Inmate voting hits new hurdle
2004-03-10 14:19
Cape Town - The national registration of prisoners for the forthcoming elections, which started on Wednesday, has met its first hurdle.
"We are with Independent Electoral Commission (IEC) members visiting Johannesburg prisons. (But) at the moment, not many prisoners are registering because a major problem is that they don't have the bar-coded IDs (identity documents)," said Correctional Services spokesperson Maupi Monyemangene on Wednesday.
Monyemangene said the problem was exacerbated by the "short time frame" given for prisoners to acquire IDs. This had led to "not a lot of people registering" at the start of the three-day registration process.
He said many prisoners did have the document, but had left it at home.
Monyemangene said about 70- to 80-thousand additional prisoners were eligible to vote following a Constitutional Court ruling last week that all categories of prisoners to be allowed to vote.
The IEC will register prisoners on Wednesday, Thursday and Friday.
In the Western Cape, IEC provincial electoral officer Reverend Courtney Sampson, was at the region's most populous prison, and third largest in the country, Pollsmoor, to register prisoners.
"The IDs have been a problem to a certain extent, but I saw quite a few prisoners applying for temporary ID certificates at the department of home affairs officials also present," he said.
Sampson said the "law was the law" and if prisoners did not make arrangements for their IDs to be brought to prison, then it was "tough luck".

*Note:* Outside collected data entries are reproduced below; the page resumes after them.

(** The members of [struct thread] that change. *)
Record thread_vars := ThreadVars {
  id : Z;
  status : thread_state;
  ram_set_up : bool;                      (* [ram_is_setup] *)
  ram_did_quiesce : bool
}.

(** What the threads and cores keep, by target, next to the hardware. *)
Record chips (E : Type) := Chips {
  thread_of : nat -> thread_vars;
  release_spwkup : nat -> bool;
  chip_dev : E
}.
Arguments Chips {E} _ _ _.
Arguments thread_of {E} _.
Arguments release_spwkup {E} _.
Arguments chip_dev {E} _.

(** ** The registers of the chips *)

Definition OPCODE_MASK : Z := 0xfc0003ff.
Definition MXSPR_SPR (opcode : Z) : Z :=
  Z.lor (Z.land (Z.shiftr opcode 16) 0x1f) (Z.land (Z.shiftr opcode 6) 0x3e0).

Definition P9_RAS_STATUS : Z := 0x10a02.
Definition P9_CORE_THREAD_STATE : Z := 0x10ab3.
Definition P9_THREAD_INFO : Z := 0x10a9b.
Definition P9_DIRECT_CONTROL : Z := 0x10a9c.
Definition P9_RAS_MODEREG : Z := 0x10a9d.
Definition P9_RAM_MODEREG : Z := 0x10a4e.
Definition P9_RAM_CTRL : Z := 0x10a4f.
Definition P9_RAM_STATUS : Z := 0x10a50.
Definition P9_SCOMC : Z := 0x10a80.
Definition P9_SPR_MODE : Z := 0x10a84.
Definition P9_SCR0_REG : Z := 0x10a86.
Definition PPM_SPWKUP_FSP : Z := 0xf010b.
Definition PPM_SSHFSP : Z := 0xf0111.

Definition P10_CORE_THREAD_STATE : Z := 0x28412.
Definition P10_THREAD_INFO : Z := 0x28413.
Definition P10_DIRECT_CONTROL : Z := 0x28449.
Definition P10_RAS_STATUS : Z := 0x28454.
Definition QME_SSH_FSP : Z := 0xE8824.
Definition QME_SPWU_FSP : Z := 0xE8834.

Definition SPECIAL_WKUP_DONE : Z := PPC_BIT 1.
Definition RAS_STATUS_TIMEOUT : Z := 100.
Definition SPECIAL_WKUP_TIMEOUT : Z := 100.

Record chip_regs := ChipRegs {
  ras_status : Z;
  thread_info : Z;
  core_thread_state : Z;
  direct_control : Z;
  spwkup_request : Z;
  spwkup_state : Z;
  is_quiesced : Z -> Z -> bool            (* of the thread number and the status register *)
}.

Definition p9_is_quiesced (id value : Z) : bool :=
  GETFIELD (PPC_BITMASK (8 * id) (3 + 8 * id)) value =? 0xf.

Definition p10_is_quiesced (id value : Z) : bool :=
  let maint_mode := truthy (Z.land value (PPC_BIT (0 + 8 * id))) in
  let thread_quiesced := truthy (Z.land value (PPC_BIT (1 + 8 * id))) in
  let ict_empty := truthy (Z.land value (PPC_BIT (2 + 8 * id))) in
  maint_mode && thread_quiesced && ict_empty.

Definition p9_regs : chip_regs :=
  ChipRegs P9_RAS_STATUS P9_THREAD_INFO P9_CORE_THREAD_STATE P9_DIRECT_CONTROL PPM_SPWKUP_FSP PPM_SSHFSP p9_is_quiesced.
Definition p10_regs : chip_regs :=
  ChipRegs P10_RAS_STATUS P10_THREAD_INFO P10_CORE_THREAD_STATE P10_DIRECT_CONTROL QME_SPWU_FSP QME_SSH_FSP p10_is_quiesced.

(** [switch (smt_mode)] *)
Definition smt_of (smt_mode : Z) : pdbg_smt_state :=
  if smt_mode =? 0 then PDBG_SMT_1
  else if smt_mode =? 2 then PDBG_SMT_2
  else if smt_mode =? 3 then PDBG_SMT_4
  else PDBG_SMT_UNKNOWN.

(** The state of thread [id] that the three registers show. *)
Definition decode_state (R : chip_regs) (id ras info core : Z) : thread_state :=
  ThreadState (truthy (Z.land info (PPC_BIT id))) (is_quiesced R id ras)
    (negb (truthy (Z.land core (PPC_BIT 62)))) (truthy (Z.land core (PPC_BIT 63)))
    (if truthy (Z.land core (PPC_BIT (56 + id))) then PDBG_THREAD_STATE_STOP else PDBG_THREAD_STATE_RUN)
    (smt_of (u8 (GETFIELD (PPC_BITMASK 8 9) info))).

Section Chip.
Context {E : Type} {Hw : Hardware (chips E)} (T : dtree) (fuel : nat).
Abbreviation m := (M (tgt (chips E))).

(** ** The variables of a thread and a core *)

Definition get_thread (t : nat) : m thread_vars := s ← get_st; mret (thread_of (t_dev s) t).

Definition put_thread (t : nat) (v : thread_vars) : m unit :=
  s ← get_st;
  put_st (Tgt (t_status s) (Chips (fun u => if Nat.eqb u t then v else thread_of (t_dev s) u)
                              (release_spwkup (t_dev s)) (chip_dev (t_dev s))) (t_trace s)).

Definition set_release_spwkup (c : nat) (b : bool) : m unit :=
  s ← get_st;
  put_st (Tgt (t_status s) (Chips (thread_of (t_dev s))
                              (fun u => if Nat.eqb u c then b else release_spwkup (t_dev s) u) (chip_dev (t_dev s))) (t_trace s)).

He said he was very pleased by what he had seen at Pollsmoor, and the co-operation received by the Department of Correctional Services.
Meanwhile, IEC chief electoral officer Pansy Tlakula told Sapa there was "no question whatsover" of an extension to the three-day prisoner registration period.
"We have done our bit," she said, adding that the IEC had communicated to the prison authorities when they would be conducting registration in order to facilitate prisoners organising their IDs.
Tlakula said all the prisoner data would uploaded over the weekend into the IEC's databanks.